-- TASK TO CARRY OUT --
Return only the lines of the listing below that run from the line with "Lemma is_byte_protected_header n" through the line with "forall s plain", both ends included, exactly as written.

-- DATASET --
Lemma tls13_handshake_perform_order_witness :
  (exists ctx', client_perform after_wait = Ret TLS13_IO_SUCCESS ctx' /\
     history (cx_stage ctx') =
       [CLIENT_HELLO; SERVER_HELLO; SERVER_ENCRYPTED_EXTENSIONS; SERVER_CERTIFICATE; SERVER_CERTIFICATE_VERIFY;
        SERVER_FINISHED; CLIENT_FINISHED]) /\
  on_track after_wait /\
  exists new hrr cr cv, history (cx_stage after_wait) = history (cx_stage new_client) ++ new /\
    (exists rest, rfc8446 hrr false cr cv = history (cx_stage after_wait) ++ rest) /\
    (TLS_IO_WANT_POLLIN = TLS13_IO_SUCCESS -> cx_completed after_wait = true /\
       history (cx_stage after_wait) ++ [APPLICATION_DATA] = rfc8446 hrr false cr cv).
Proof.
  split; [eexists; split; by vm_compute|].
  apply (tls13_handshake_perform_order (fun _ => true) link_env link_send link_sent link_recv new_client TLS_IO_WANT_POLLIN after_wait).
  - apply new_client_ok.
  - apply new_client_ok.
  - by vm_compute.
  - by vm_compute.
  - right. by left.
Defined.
==
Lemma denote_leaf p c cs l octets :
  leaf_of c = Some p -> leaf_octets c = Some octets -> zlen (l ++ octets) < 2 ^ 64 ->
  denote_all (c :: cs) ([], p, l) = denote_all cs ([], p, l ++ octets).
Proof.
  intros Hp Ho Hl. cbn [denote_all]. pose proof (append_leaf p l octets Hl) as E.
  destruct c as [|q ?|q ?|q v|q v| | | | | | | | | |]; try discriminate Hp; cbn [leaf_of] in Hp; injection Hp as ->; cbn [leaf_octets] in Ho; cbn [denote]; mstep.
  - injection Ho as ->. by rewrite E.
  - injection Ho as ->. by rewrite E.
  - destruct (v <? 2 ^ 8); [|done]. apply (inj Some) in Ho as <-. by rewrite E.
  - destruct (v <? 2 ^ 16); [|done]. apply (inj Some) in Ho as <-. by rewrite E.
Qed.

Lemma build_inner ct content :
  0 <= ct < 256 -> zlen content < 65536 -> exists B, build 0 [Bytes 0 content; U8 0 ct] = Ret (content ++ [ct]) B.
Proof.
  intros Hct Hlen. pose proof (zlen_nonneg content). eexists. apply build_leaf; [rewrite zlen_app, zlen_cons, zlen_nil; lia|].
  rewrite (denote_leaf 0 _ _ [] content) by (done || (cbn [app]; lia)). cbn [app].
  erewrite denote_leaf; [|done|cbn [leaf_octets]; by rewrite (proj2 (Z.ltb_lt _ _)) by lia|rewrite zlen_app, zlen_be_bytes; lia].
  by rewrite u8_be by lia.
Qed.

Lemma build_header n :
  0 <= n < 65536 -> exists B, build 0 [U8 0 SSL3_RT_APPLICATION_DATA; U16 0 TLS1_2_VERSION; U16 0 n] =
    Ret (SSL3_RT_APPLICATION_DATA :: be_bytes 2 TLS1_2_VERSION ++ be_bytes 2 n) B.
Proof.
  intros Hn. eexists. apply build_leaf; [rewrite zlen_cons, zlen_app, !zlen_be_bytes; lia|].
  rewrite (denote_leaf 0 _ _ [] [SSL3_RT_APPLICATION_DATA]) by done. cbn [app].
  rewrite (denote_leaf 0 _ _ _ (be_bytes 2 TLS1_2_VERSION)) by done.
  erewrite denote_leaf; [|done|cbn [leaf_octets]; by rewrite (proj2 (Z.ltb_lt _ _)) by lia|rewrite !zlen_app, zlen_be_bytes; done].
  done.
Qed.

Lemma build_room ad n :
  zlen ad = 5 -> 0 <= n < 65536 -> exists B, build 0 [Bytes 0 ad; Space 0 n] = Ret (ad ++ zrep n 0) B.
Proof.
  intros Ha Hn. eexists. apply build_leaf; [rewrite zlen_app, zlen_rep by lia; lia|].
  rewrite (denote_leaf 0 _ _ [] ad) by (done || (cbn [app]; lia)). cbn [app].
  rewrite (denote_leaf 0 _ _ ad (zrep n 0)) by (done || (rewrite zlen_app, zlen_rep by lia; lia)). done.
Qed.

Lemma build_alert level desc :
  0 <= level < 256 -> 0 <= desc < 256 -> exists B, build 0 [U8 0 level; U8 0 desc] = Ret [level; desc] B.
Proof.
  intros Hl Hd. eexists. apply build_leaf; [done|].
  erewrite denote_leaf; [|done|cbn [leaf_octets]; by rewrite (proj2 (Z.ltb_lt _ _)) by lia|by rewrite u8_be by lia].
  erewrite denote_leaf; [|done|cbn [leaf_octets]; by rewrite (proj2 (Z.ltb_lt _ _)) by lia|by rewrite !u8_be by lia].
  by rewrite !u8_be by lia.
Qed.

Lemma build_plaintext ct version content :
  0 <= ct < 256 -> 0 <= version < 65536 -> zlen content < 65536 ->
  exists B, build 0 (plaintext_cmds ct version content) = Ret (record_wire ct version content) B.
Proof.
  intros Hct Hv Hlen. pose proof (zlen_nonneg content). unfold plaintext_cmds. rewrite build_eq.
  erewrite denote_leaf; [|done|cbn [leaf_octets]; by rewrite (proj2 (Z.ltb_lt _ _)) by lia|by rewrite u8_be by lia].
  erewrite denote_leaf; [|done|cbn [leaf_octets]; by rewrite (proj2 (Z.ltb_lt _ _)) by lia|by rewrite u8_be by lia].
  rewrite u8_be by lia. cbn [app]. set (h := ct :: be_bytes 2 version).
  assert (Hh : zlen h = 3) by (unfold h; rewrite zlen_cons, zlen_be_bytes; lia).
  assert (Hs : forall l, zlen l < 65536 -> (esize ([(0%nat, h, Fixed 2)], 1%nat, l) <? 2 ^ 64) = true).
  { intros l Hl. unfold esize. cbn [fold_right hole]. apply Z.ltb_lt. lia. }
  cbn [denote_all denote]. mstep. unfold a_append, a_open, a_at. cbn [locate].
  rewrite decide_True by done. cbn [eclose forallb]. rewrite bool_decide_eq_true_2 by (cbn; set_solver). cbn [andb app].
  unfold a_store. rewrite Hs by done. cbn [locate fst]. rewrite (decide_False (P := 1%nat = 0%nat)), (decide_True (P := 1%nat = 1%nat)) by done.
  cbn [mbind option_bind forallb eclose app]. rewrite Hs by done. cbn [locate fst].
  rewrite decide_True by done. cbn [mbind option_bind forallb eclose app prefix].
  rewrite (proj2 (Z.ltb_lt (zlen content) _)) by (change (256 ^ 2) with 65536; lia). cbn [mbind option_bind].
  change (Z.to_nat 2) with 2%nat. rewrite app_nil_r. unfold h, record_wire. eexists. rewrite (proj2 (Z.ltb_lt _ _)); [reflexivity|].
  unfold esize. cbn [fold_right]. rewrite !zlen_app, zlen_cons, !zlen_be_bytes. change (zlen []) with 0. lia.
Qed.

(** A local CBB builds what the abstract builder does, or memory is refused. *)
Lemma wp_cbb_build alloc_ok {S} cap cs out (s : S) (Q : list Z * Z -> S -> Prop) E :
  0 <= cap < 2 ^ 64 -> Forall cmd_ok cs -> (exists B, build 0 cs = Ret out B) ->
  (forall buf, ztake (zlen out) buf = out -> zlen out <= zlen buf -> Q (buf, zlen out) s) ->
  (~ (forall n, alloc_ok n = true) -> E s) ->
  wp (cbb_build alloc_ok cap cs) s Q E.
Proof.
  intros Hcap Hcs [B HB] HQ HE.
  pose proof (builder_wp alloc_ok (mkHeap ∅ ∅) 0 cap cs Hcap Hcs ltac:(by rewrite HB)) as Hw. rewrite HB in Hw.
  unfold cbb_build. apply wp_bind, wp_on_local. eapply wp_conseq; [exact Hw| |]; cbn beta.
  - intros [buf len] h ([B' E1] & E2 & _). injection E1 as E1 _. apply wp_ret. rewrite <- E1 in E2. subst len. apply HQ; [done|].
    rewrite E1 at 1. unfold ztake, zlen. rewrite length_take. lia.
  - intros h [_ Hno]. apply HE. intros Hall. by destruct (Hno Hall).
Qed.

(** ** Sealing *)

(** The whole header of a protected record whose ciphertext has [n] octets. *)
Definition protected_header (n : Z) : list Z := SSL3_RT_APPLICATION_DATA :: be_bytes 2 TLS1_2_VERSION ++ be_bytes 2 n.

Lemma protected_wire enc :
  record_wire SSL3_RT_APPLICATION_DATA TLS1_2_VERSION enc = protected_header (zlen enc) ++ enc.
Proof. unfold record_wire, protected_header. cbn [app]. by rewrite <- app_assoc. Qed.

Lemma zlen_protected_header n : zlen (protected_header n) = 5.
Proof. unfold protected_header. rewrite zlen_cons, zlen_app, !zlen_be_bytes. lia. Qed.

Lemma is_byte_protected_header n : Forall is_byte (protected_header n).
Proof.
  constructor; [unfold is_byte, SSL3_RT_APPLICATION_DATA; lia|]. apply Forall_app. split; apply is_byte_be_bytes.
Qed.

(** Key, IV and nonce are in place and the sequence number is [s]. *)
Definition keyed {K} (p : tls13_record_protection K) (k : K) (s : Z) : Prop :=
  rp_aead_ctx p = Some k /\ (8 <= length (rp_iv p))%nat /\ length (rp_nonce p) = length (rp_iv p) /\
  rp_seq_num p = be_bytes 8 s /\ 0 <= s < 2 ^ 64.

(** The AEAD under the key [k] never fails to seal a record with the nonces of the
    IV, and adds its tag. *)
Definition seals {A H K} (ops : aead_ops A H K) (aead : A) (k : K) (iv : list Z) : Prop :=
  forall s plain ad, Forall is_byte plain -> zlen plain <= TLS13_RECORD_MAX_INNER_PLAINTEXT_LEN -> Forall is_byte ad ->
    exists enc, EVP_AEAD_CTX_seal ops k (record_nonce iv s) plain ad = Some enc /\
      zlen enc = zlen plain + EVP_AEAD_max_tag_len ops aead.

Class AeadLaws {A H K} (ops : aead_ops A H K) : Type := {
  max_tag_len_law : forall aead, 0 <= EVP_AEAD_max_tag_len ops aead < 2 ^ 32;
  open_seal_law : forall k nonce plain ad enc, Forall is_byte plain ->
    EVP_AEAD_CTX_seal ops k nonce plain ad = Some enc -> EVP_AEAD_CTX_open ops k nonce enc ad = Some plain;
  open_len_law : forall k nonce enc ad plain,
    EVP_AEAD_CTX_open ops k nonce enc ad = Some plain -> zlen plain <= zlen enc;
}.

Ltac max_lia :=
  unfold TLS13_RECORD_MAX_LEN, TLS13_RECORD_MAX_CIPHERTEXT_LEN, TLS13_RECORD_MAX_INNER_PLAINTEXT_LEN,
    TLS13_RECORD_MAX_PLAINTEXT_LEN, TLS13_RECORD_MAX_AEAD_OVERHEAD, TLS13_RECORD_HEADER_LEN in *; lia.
* * *
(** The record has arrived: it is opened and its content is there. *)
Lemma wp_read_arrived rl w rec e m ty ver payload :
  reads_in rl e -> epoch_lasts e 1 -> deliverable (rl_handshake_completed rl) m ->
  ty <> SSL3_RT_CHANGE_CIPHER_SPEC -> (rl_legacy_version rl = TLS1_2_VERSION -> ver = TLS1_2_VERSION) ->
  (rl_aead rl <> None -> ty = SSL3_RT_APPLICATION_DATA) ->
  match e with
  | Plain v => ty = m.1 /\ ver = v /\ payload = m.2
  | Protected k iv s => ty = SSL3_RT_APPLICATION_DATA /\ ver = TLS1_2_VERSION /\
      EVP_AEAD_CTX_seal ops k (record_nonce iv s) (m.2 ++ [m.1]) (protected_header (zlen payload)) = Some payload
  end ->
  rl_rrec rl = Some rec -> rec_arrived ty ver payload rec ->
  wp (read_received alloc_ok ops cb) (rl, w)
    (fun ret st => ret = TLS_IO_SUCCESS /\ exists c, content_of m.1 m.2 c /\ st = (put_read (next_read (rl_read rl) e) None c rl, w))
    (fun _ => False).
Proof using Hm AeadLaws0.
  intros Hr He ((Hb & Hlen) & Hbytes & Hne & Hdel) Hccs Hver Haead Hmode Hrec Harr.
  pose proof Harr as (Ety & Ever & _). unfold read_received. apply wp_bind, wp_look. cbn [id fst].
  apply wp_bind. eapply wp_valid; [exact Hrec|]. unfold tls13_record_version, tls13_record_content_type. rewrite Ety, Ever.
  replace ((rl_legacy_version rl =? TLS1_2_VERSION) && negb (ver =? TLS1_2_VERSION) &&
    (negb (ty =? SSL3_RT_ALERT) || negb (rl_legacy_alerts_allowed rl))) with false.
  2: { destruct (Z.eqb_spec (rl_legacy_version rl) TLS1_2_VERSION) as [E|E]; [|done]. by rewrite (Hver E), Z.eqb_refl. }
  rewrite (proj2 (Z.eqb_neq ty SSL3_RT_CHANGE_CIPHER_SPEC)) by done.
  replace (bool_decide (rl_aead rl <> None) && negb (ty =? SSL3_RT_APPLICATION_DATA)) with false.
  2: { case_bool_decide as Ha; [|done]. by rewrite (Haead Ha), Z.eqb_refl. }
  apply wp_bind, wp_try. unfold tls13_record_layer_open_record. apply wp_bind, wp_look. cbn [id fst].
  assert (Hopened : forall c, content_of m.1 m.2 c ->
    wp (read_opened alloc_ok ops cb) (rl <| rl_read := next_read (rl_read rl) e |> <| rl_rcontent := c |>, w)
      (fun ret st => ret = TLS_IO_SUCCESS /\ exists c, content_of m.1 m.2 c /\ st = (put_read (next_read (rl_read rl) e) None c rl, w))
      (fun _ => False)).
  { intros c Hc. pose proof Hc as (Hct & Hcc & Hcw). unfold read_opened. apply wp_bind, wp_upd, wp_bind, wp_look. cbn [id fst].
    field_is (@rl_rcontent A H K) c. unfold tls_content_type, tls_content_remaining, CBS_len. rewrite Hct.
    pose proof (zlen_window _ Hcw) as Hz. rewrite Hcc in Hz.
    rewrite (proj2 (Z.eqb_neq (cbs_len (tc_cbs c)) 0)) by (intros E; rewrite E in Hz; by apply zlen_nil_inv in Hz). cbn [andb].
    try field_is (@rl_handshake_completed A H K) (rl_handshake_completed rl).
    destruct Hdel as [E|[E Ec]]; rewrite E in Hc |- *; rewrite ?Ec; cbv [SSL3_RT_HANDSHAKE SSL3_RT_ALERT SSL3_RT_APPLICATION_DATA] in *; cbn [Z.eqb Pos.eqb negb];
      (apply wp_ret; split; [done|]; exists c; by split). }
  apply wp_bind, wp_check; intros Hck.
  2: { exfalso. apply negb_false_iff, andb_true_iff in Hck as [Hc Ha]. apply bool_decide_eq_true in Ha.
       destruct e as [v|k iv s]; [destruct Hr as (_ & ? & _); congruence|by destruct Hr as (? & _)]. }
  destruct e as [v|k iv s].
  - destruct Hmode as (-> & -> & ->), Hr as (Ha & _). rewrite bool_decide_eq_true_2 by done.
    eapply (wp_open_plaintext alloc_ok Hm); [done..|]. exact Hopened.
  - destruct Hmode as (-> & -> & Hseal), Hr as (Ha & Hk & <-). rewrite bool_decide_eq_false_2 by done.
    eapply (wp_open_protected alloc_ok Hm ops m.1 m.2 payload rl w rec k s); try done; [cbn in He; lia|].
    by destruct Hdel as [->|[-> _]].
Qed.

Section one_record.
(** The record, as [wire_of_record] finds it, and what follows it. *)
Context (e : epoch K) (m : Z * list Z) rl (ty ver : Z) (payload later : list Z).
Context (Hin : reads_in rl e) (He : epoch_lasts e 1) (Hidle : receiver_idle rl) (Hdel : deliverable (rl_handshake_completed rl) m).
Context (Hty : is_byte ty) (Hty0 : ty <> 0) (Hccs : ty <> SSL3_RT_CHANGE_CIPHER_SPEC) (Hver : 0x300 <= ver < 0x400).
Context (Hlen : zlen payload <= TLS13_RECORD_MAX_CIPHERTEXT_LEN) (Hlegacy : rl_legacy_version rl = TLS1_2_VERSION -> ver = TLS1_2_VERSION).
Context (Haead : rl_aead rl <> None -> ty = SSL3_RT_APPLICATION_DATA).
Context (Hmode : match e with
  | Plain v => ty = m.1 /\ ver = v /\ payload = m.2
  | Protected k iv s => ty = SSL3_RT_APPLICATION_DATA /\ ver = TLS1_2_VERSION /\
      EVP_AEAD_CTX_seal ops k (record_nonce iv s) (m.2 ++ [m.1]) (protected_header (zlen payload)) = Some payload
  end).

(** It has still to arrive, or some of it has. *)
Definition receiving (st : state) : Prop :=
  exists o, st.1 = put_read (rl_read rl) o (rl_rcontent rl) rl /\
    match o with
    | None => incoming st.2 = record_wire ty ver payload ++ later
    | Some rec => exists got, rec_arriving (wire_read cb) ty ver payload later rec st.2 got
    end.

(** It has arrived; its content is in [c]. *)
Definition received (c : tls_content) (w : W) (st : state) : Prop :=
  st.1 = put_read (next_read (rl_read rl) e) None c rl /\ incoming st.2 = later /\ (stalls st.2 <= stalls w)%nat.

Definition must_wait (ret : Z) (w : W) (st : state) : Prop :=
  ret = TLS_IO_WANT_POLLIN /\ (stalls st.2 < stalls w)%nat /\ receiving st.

-- WRITTEN SOLUTION --
Lemma is_byte_protected_header n : Forall is_byte (protected_header n).
Proof.
  constructor; [unfold is_byte, SSL3_RT_APPLICATION_DATA; lia|]. apply Forall_app. split; apply is_byte_be_bytes.
Qed.

(** Key, IV and nonce are in place and the sequence number is [s]. *)
Definition keyed {K} (p : tls13_record_protection K) (k : K) (s : Z) : Prop :=
  rp_aead_ctx p = Some k /\ (8 <= length (rp_iv p))%nat /\ length (rp_nonce p) = length (rp_iv p) /\
  rp_seq_num p = be_bytes 8 s /\ 0 <= s < 2 ^ 64.

(** The AEAD under the key [k] never fails to seal a record with the nonces of the
    IV, and adds its tag. *)
Definition seals {A H K} (ops : aead_ops A H K) (aead : A) (k : K) (iv : list Z) : Prop :=
  forall s plain ad, Forall is_byte plain -> zlen plain <= TLS13_RECORD_MAX_INNER_PLAINTEXT_LEN -> Forall is_byte ad ->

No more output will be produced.